Work to be completed:
Could you set down exactly the lines in the records below between the line holding "intros E. apply" and the line holding "Lemma handle_data me", inclusive?

Data section:
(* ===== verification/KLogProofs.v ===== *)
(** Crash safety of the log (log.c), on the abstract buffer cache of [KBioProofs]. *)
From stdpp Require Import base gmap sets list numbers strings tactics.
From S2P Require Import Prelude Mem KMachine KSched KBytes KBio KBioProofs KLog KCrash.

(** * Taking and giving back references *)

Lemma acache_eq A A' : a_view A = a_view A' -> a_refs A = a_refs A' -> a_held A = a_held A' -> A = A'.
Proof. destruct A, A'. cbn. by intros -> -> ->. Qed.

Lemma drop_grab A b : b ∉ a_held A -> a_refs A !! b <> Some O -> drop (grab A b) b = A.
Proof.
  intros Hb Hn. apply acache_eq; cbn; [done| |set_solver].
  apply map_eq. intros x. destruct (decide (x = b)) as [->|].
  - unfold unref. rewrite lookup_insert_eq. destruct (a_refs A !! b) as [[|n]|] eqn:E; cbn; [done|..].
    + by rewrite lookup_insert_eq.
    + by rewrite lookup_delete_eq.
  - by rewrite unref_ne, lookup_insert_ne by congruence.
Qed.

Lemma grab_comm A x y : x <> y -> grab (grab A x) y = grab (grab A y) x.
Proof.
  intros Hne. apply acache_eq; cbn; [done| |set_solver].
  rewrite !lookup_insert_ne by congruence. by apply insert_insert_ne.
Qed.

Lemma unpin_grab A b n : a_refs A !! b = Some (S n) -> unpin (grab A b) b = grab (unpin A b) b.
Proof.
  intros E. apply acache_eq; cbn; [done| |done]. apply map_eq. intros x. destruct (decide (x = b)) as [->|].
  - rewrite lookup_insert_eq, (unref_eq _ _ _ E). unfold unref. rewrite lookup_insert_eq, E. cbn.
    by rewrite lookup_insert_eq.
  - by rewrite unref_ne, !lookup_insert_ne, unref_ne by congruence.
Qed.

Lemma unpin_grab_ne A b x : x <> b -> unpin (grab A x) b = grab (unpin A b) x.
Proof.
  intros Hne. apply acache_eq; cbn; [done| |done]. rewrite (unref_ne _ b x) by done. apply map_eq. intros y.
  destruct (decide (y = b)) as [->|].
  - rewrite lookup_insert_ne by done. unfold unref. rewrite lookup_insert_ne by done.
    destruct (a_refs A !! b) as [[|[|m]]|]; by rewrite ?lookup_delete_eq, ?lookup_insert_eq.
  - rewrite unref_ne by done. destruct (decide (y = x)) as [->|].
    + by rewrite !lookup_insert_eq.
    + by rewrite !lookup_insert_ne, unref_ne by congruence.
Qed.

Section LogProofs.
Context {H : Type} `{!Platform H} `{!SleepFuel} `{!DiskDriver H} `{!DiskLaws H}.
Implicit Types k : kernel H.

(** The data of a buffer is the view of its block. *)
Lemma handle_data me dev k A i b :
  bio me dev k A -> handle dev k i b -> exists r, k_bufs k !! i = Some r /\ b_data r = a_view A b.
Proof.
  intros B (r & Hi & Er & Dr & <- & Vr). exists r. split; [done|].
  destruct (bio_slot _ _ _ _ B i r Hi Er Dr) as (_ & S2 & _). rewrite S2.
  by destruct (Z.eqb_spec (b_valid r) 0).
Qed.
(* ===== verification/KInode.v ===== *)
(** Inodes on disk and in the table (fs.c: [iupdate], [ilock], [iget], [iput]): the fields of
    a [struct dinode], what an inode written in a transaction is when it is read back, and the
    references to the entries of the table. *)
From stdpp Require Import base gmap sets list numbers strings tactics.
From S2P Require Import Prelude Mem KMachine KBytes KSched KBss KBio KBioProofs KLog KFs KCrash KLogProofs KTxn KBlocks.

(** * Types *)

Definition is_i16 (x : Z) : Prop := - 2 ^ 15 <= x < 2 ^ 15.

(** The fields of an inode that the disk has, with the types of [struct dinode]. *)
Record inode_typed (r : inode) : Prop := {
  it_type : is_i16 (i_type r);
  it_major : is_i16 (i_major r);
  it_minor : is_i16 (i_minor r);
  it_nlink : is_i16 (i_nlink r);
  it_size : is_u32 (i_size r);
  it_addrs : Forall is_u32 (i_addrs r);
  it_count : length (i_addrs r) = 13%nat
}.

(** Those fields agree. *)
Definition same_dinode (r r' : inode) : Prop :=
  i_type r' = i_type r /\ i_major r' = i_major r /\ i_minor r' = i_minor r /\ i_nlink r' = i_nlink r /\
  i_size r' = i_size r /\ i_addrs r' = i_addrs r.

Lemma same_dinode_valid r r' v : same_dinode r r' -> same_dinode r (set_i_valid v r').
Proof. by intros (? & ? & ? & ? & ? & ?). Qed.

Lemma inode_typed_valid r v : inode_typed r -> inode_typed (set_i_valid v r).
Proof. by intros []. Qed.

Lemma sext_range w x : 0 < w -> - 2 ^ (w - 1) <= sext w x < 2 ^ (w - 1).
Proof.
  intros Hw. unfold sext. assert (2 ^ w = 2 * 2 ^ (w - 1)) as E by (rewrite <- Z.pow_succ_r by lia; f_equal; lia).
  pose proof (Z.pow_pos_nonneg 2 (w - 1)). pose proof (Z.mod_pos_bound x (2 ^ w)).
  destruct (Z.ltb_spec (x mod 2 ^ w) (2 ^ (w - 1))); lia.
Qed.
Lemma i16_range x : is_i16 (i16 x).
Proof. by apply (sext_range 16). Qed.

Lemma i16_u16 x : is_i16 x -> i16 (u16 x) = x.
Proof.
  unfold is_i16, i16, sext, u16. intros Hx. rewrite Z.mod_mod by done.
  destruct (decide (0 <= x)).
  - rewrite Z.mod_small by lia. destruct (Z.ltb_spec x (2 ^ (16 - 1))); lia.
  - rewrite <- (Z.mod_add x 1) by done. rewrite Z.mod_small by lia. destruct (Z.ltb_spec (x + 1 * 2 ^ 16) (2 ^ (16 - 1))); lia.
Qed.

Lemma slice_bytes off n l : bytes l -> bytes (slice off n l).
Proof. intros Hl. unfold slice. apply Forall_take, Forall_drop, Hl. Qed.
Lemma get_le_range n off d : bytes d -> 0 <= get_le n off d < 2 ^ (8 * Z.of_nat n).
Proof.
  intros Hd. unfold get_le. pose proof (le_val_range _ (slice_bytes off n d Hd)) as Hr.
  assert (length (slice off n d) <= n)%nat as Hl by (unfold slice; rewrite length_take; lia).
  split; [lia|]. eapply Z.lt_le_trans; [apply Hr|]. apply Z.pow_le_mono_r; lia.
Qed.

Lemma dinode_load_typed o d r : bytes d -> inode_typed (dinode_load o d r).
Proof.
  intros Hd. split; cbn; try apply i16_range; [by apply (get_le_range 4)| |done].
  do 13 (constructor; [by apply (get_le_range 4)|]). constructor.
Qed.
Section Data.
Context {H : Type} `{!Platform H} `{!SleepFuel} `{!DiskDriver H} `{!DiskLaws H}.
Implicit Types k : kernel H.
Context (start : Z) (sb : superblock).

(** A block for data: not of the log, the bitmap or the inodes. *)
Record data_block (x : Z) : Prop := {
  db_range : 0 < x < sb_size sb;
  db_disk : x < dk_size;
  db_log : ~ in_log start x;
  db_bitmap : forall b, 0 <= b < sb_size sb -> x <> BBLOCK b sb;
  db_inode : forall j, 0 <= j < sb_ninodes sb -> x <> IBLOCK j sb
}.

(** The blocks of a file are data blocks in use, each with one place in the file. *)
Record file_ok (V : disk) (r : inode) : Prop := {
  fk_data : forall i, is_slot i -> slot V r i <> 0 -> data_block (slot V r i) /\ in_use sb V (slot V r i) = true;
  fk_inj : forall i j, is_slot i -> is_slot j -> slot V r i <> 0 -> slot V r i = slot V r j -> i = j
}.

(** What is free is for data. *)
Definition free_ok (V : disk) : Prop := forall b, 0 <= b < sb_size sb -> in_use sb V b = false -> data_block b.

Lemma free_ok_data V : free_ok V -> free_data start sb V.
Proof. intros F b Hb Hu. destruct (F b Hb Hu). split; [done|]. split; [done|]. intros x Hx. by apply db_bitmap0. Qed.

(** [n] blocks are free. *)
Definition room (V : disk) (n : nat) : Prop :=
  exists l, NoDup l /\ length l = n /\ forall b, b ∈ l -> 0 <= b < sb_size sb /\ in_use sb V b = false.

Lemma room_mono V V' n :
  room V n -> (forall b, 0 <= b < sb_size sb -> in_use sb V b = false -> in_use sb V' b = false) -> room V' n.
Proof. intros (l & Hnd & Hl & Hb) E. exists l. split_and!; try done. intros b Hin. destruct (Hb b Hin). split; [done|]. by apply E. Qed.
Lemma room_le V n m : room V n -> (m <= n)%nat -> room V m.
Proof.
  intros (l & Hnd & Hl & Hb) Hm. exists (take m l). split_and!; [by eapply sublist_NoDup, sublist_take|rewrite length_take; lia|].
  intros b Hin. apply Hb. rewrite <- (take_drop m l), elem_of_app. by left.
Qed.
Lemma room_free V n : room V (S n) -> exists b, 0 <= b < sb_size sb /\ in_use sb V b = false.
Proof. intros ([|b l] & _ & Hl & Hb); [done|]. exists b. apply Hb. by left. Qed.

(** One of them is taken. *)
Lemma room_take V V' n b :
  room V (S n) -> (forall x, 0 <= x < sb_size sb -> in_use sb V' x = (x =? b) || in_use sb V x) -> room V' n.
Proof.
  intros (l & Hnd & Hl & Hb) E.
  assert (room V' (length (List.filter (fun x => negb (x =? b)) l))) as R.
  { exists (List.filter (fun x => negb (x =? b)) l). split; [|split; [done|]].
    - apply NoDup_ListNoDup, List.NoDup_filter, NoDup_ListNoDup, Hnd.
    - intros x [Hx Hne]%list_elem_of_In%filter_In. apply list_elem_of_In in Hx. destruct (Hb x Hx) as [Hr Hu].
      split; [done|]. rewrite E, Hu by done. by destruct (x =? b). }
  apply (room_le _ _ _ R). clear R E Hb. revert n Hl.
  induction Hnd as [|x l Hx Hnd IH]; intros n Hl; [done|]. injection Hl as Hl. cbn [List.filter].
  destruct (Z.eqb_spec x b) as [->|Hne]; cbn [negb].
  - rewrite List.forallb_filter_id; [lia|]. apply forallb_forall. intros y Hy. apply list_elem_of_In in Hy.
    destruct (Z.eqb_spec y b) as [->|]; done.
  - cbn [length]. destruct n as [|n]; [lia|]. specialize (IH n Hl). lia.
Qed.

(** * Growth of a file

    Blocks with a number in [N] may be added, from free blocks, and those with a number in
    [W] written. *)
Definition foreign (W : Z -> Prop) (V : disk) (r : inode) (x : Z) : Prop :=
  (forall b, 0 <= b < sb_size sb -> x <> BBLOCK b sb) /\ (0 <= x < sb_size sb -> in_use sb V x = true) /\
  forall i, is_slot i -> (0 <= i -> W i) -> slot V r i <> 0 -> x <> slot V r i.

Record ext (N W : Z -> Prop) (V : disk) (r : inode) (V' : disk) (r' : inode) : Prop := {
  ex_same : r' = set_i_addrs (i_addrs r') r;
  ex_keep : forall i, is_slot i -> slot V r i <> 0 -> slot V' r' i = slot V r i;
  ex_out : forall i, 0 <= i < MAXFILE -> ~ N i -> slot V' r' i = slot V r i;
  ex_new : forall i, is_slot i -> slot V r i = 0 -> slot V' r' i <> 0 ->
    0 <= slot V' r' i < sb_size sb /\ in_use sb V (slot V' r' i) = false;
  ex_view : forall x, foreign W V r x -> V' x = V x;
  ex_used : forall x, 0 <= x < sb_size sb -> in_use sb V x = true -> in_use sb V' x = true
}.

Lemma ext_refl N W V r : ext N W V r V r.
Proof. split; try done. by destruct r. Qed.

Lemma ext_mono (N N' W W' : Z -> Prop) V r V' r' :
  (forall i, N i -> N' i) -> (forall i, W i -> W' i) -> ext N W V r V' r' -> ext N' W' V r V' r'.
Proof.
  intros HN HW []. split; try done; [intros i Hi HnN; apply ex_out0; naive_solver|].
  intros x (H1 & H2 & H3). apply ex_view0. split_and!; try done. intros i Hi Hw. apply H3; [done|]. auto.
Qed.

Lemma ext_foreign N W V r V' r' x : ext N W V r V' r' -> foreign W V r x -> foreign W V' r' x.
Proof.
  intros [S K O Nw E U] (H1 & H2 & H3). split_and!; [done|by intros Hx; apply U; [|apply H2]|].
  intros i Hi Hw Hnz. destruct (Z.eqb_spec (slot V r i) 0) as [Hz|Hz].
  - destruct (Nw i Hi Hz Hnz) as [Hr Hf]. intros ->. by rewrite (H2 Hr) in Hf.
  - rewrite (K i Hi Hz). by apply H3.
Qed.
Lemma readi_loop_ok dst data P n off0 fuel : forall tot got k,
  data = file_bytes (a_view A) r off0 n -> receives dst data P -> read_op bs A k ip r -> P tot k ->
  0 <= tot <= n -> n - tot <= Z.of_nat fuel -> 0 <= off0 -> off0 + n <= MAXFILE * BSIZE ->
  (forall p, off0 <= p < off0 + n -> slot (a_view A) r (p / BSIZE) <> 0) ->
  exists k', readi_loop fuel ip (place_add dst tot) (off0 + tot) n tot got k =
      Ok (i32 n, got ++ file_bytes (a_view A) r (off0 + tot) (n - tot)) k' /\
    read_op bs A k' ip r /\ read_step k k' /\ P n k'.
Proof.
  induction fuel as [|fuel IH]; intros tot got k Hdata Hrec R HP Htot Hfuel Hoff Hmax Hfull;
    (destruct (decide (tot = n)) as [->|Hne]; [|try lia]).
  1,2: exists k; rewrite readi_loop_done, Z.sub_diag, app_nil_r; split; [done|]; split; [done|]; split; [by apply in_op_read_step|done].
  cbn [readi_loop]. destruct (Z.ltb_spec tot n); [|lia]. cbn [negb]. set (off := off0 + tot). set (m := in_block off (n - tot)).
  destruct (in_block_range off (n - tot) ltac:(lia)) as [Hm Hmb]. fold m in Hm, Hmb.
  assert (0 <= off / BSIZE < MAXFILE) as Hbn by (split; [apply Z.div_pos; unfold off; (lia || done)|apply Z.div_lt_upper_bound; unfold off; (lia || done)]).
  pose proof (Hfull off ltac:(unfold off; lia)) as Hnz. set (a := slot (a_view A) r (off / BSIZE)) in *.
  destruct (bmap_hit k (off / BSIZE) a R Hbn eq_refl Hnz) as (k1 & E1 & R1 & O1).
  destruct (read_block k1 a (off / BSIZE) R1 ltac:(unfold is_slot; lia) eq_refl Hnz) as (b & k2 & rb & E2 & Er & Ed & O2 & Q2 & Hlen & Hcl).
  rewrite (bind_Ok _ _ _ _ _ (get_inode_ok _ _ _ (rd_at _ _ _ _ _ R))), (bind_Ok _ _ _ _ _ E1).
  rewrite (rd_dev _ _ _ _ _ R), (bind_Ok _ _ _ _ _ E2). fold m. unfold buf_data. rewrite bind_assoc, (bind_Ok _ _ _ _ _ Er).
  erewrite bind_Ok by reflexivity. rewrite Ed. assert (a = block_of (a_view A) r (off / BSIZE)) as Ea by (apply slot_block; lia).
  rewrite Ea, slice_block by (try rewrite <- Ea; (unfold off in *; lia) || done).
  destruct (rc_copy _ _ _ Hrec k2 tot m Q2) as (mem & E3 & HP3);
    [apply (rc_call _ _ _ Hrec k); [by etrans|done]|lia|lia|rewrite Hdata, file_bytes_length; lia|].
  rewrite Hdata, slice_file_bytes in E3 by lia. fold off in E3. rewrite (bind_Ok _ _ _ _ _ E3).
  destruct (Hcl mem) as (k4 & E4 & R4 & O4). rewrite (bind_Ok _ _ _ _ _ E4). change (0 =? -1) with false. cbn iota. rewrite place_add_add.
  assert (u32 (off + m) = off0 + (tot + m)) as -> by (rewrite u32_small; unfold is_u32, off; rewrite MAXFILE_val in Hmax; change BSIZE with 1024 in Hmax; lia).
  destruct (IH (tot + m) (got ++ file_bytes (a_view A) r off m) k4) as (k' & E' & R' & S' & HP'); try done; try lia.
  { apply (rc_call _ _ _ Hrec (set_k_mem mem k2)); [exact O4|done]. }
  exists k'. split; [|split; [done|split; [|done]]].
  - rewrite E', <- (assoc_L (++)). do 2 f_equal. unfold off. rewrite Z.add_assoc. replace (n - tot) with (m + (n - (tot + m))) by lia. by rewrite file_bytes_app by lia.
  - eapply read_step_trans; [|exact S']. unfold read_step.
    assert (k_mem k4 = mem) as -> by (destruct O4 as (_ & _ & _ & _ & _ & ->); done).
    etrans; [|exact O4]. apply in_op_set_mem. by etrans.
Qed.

Answer to this task:
  intros E. apply acache_eq; cbn; [done| |done]. apply map_eq. intros x. destruct (decide (x = b)) as [->|].
  - rewrite lookup_insert_eq, (unref_eq _ _ _ E). unfold unref. rewrite lookup_insert_eq, E. cbn.
    by rewrite lookup_insert_eq.
  - by rewrite unref_ne, !lookup_insert_ne, unref_ne by congruence.
Qed.

Lemma unpin_grab_ne A b x : x <> b -> unpin (grab A x) b = grab (unpin A b) x.
Proof.
  intros Hne. apply acache_eq; cbn; [done| |done]. rewrite (unref_ne _ b x) by done. apply map_eq. intros y.
  destruct (decide (y = b)) as [->|].
  - rewrite lookup_insert_ne by done. unfold unref. rewrite lookup_insert_ne by done.
    destruct (a_refs A !! b) as [[|[|m]]|]; by rewrite ?lookup_delete_eq, ?lookup_insert_eq.
  - rewrite unref_ne by done. destruct (decide (y = x)) as [->|].
    + by rewrite !lookup_insert_eq.
    + by rewrite !lookup_insert_ne, unref_ne by congruence.
Qed.

Section LogProofs.
Context {H : Type} `{!Platform H} `{!SleepFuel} `{!DiskDriver H} `{!DiskLaws H}.
Implicit Types k : kernel H.

(** The data of a buffer is the view of its block. *)
Lemma handle_data me dev k A i b :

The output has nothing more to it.